*** Given data Section Begins ***

(** X9.  In every message returned the content is non-empty and does not
    end with white space (no trailing blank line, space or newline), and
    the timestamp, when there is one, has no white space at either end. *)
Theorem messages_are_trimmed (lines : list pystr) (out : list message) :
  parse_chat_log lines = Some out ->
  Forall (fun m =>
            content m <> [] /\ rstrip (content m) = content m /\
            forall t, timestamp m = Some t -> strip t = t) out.
Proof.
  intros H.
  pose proof (parse_loop_nonempty lines 0 [] (Forall_nil _) out H) as Hne.
  destruct (parse_loop_origins lines 0 [] [] (Forall2_nil _)
              (SSorted_nil _) (Forall_nil _) out H) as (js & _ & Hf).
  clear H. induction Hf as [|j m js out Hm _ IH]; [constructor|].
  inversion Hne as [|? ? Hc Hne']; subst.
  constructor; [|now apply IH].
  destruct Hm as (raw & i' & _ & _ & Hrec).
  unfold read_record in Hrec.
  destruct (read_timestamp lines j) as [[t i1]|] eqn:Ht; [|discriminate].
  destruct (read_content lines i1) as [[c i2]|] eqn:Hcont; [|discriminate].
  destruct (skip_mentions lines i2); [|discriminate].
  inversion Hrec; subst.
  split; [exact Hc|]. split.
  - eapply read_content_trimmed; eauto.
  - intros t' Heq. rewrite Heq in Ht. revert Ht. unfold read_timestamp.
    destruct (peek_label _ _ _) as [[|]|]; try discriminate.
    destruct (subscript _ _); [|discriminate].
    intros Hx; inversion Hx. apply strip_idempotent.
Qed.

Lemma messages_are_trimmed_witness :
  parse_chat_log blank_lines_text
  = Some [ Message (py "甲") (Some (py "20:00"))
                   (rows_of ["第一行"; ""; "第二行"]%string);
           Message (py "乙") (Some (py "20:01")) (py "好") ] /\
  Forall (fun m => content m <> [] /\ rstrip (content m) = content m)
    [ Message (py "甲") (Some (py "20:00"))
              (rows_of ["第一行"; ""; "第二行"]%string);
      Message (py "乙") (Some (py "20:01")) (py "好") ].
Proof.
  assert (H : parse_chat_log blank_lines_text
              = Some [ Message (py "甲") (Some (py "20:00"))
                               (rows_of ["第一行"; ""; "第二行"]%string);
                       Message (py "乙") (Some (py "20:01")) (py "好") ])
    by (vm_compute; reflexivity).
  split; [exact H|].
  eapply Forall_impl; [|exact (messages_are_trimmed blank_lines_text _ H)].
  simpl. intros m (H1 & H2 & _). auto.
Defined.

(** The content may still begin with an empty line: the first content line
    is kept even when nothing follows the label on it. *)
Example body_may_start_with_newline :
  parse_chat_log (readlines (text_of ["A:"; "内容:"; "hello"]%string))
  = Some [Message (py "A") None (rows_of [""; "hello"]%string)].
Proof. vm_compute. reflexivity. Qed.

(* ===================================================================== *)
(** ** What the accumulation never takes *)
(* ===================================================================== *)

Lemma stops_here_false (lines : list pystr) (i : nat) (next_line : pystr) :
  stops_here lines i next_line = Some false ->
  startswith label_mention next_line = false /\
  (endswith colon next_line = true ->
   peek_label lines (i + 2) label_time = Some false).
Proof.
  unfold stops_here. destruct (startswith label_mention next_line);
    [discriminate|].
  destruct (endswith colon next_line); intros H; split; auto; discriminate.
Qed.

Lemma accumulate_passed (lines : list pystr) (i ce : nat) (cl : list pystr)
    (i' : nat) (cl' : list pystr) :
  accumulate lines i ce cl = Some (i', cl') ->
  forall j raw,
    i + 1 <= j <= i' -> subscript lines j = Some raw ->
    stops_here lines (j - 1) (strip raw) = Some false.
Proof.
  functional induction (accumulate lines i ce cl); intros Hr j raw' Hj Hraw;
    try discriminate Hr; try (inversion Hr; subst; lia).
  - destruct (Nat.eq_dec j (i + 1)) as [-> | Hneq].
    + rewrite e0 in Hraw. inversion Hraw; subst.
      now replace (i + 1 - 1) with i by lia.
    + apply (IHo Hr j raw'); [lia | exact Hraw].
  - destruct (Nat.eq_dec j (i + 1)) as [-> | Hneq].
    + rewrite e0 in Hraw. inversion Hraw; subst.
      now replace (i + 1 - 1) with i by lia.
    + apply (IHo Hr j raw'); [lia | exact Hraw].
Qed.
(** * CloudWatch data source samples: the connectors' transforms

    A shallow embedding of the JavaScript sample connectors (moving average,
    time shift, multi region, filter, histogram) and the properties of their
    numeric transforms.

    Conventions of the embedding.
    - JavaScript numbers are IEEE doubles.  Where only timestamps, counts
      and the structure of the result matter, sample values and thresholds
      are taken as exact rationals ([Q], compared with [==]), and the
      histogram's logarithmic binning, which needs [Math.log] and
      [Math.exp], is taken over the reals ([R]); rounding error, NaN and the
      infinities are outside those parts.  The statistics of the filter,
      whose sums round, are embedded with the numbers and their operations
      as parameters ([NumberFilter]) and run on binary64 floats ([Doubles]).
    - Epoch seconds, bin numbers and counters are integers ([Z]).
    - A [Date] returned by the metric backend is a whole-second instant and is
      represented by its epoch second, so [ts.getTime() / 1000] and the
      [toISOString] key of a [Date] are both the represented integer.
    - An object used as a hash map keyed by timestamp is a [gmap Z _].
    - A [for (time = a; time < EndTime; time += Period)] loop is run with
      fuel; [None] stands for a loop that never leaves. *)

From Stdlib Require Import ZArith QArith Qround Qminmax Reals Psatz Lia List String Ascii
  DecimalString DecimalZ.
From Stdlib Require Floats Uint63.
From stdpp Require Import base option list sorting gmap.
Import ListNotations.

Local Open Scope Z_scope.

(** ** Shared data model *)

(** One entry of [MetricDataResults], both as the backend returns it and as a
    connector hands it back.  Properties a given object does not carry are
    [None]. *)
Record MetricData := {
  Id : option string;
  Label : string;
  Timestamps : list Z;
  Values : list Q;
  Status : option string;
  StatusCode : option string;
}.

(** A thrown [Error(message, { cause })]. *)
Record Exn := { message : string; cause : option string }.

Definition ValidationError (msg : string) : Exn :=
  {| message := msg; cause := Some "Validation"%string |}.

(** An error raised by the runtime itself (a [TypeError]) has no [cause]. *)
Definition RuntimeError (msg : string) : Exn :=
  {| message := msg; cause := None |}.

(** What [exports.handler] returns. *)
Inductive Response :=
  | MetricDataResults (series : list MetricData)
  | Description (DataSourceConnectorName : string)
  | Error (Code Value : string).

(** The [catch] clause of every [exports.handler]:
    [code = err.cause || 'InternalError'] (the empty string is falsy). *)
Definition errorCode (err : Exn) : string :=
  match cause err with
  | Some c => if String.eqb c "" then "InternalError"%string else c
  | None => "InternalError"%string
  end.

Definition catchToResponse (err : Exn) : Response :=
  Error (errorCode err) (message err).

(** [for (let time = start; time < EndTime; time += Period) body]. *)
Fixpoint forTime {St : Type} (fuel : nat) (time EndTime Period : Z)
    (body : Z → St → St) (st : St) : option St :=
  if time <? EndTime then
    match fuel with
    | O => None
    | S fuel' => forTime fuel' (time + Period) EndTime Period body (body time st)
    end
  else Some st.

(** The number of times the loop body runs when [Period] is positive. *)
Definition iterations (start EndTime Period : Z) : nat :=
  Z.to_nat ((EndTime - start + Period - 1) / Period).

(** The timestamps the loop visits: [start], [start + Period], ... *)
Fixpoint gridFrom (n : nat) (start Period : Z) : list Z :=
  match n with
  | O => []
  | S n' => start :: gridFrom n' (start + Period) Period
  end.

Definition grid (start EndTime Period : Z) : list Z :=
  gridFrom (iterations start EndTime Period) start Period.

(** [map[key(ts)] = Values[index]] for every timestamp in turn: a later
    entry overwrites an earlier one, and a timestamp without a value at its
    index is stored as [undefined], which reads like an absent key. *)
Fixpoint fillTimestampMap (index : nat) (timestamps : list Z) (values : list Q)
    (m : gmap Z Q) : gmap Z Q :=
  match timestamps with
  | [] => m
  | ts :: rest =>
      fillTimestampMap (S index) rest values
        (match values !! index with
         | Some v => <[ts := v]> m
         | None => delete ts m
         end)
  end.

Definition buildTimestampMap (metricData : MetricData) : gmap Z Q :=
  fillTimestampMap 0 (Timestamps metricData) (Values metricData) ∅.

(** The sum of a list of values, as the reference definitions take it. *)
Definition Qsum (l : list Q) : Q := fold_right Qplus 0%Q l.

(** One sample is recorded before another. *)
Definition earlier (p q : Z * Q) : Prop := p.1 < q.1.

(** ** Moving average connector *)

Module MovingAverage.

Record WalkState := {
  windowOfValues : list (option Q);
  currentSampleCount : Z;
  sampleTotal : Q;
  averagedTimestamps : list Z;
  averagedValues : list Q;
}.

Definition walkStep (timestampMap : gmap Z Q) (StartTime : Z)
    (time : Z) (st : WalkState) : WalkState :=
  let value := timestampMap !! time in
  let window := windowOfValues st ++ [value] in
  let '(count, total) :=
    match value with
    | Some v => (currentSampleCount st + 1, (sampleTotal st + v)%Q)
    | None => (currentSampleCount st, sampleTotal st)
    end in
  let '(window, count, total) :=
    if StartTime <? time then
      match window with
      | Some firstWindowValue :: rest => (rest, count - 1, (total - firstWindowValue)%Q)
      | None :: rest => (rest, count, total)
      | [] => (window, count, total)
      end
    else (window, count, total) in
  let emit := (StartTime <=? time) && (0 <? count) in
  {| windowOfValues := window;
     currentSampleCount := count;
     sampleTotal := total;
     averagedTimestamps :=
       if emit then averagedTimestamps st ++ [time] else averagedTimestamps st;
     averagedValues :=
       if emit then averagedValues st ++ [(total / inject_Z count)%Q]
       else averagedValues st |}.

Definition metricDataToMovingAverage (metricData : MetricData)
    (revisedStartTime StartTime EndTime Period : Z) : option MetricData :=
  let timestampMap := buildTimestampMap metricData in
  st ← forTime (iterations revisedStartTime EndTime Period)
         revisedStartTime EndTime Period (walkStep timestampMap StartTime)
         {| windowOfValues := []; currentSampleCount := 0; sampleTotal := 0%Q;
            averagedTimestamps := []; averagedValues := [] |};
  Some {| Id := None; Label := Label metricData;
          Timestamps := averagedTimestamps st; Values := averagedValues st;
          Status := Some "Complete"%string; StatusCode := None |}.

(** [timerData.Timestamps.reduce((acc, val) => (acc < val ? acc : val))];
    [reduce] without an initial value throws on an empty array. *)
Definition earliestOf (timestamps : list Z) : option Z :=
  match timestamps with
  | [] => None
  | first :: rest => Some (foldl (λ acc val, if acc <? val then acc else val) first rest)
  end.

(** [firstMetric.Id === 'm1' ? firstMetric : secondMetric] *)
Definition selectMetricData (firstMetric secondMetric : MetricData) : MetricData :=
  if decide (Id firstMetric = Some "m1"%string) then firstMetric else secondMetric.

*** Given data Section Ends ***

Your assignment - Output only the lines from the top of the entries through the one holding "inversion Hne as [|? ? Hc Hne']; subst.", copied exactly.

Result below -
(** X9.  In every message returned the content is non-empty and does not
    end with white space (no trailing blank line, space or newline), and
    the timestamp, when there is one, has no white space at either end. *)
Theorem messages_are_trimmed (lines : list pystr) (out : list message) :
  parse_chat_log lines = Some out ->
  Forall (fun m =>
            content m <> [] /\ rstrip (content m) = content m /\
            forall t, timestamp m = Some t -> strip t = t) out.
Proof.
  intros H.
  pose proof (parse_loop_nonempty lines 0 [] (Forall_nil _) out H) as Hne.
  destruct (parse_loop_origins lines 0 [] [] (Forall2_nil _)
              (SSorted_nil _) (Forall_nil _) out H) as (js & _ & Hf).
  clear H. induction Hf as [|j m js out Hm _ IH]; [constructor|].
  inversion Hne as [|? ? Hc Hne']; subst.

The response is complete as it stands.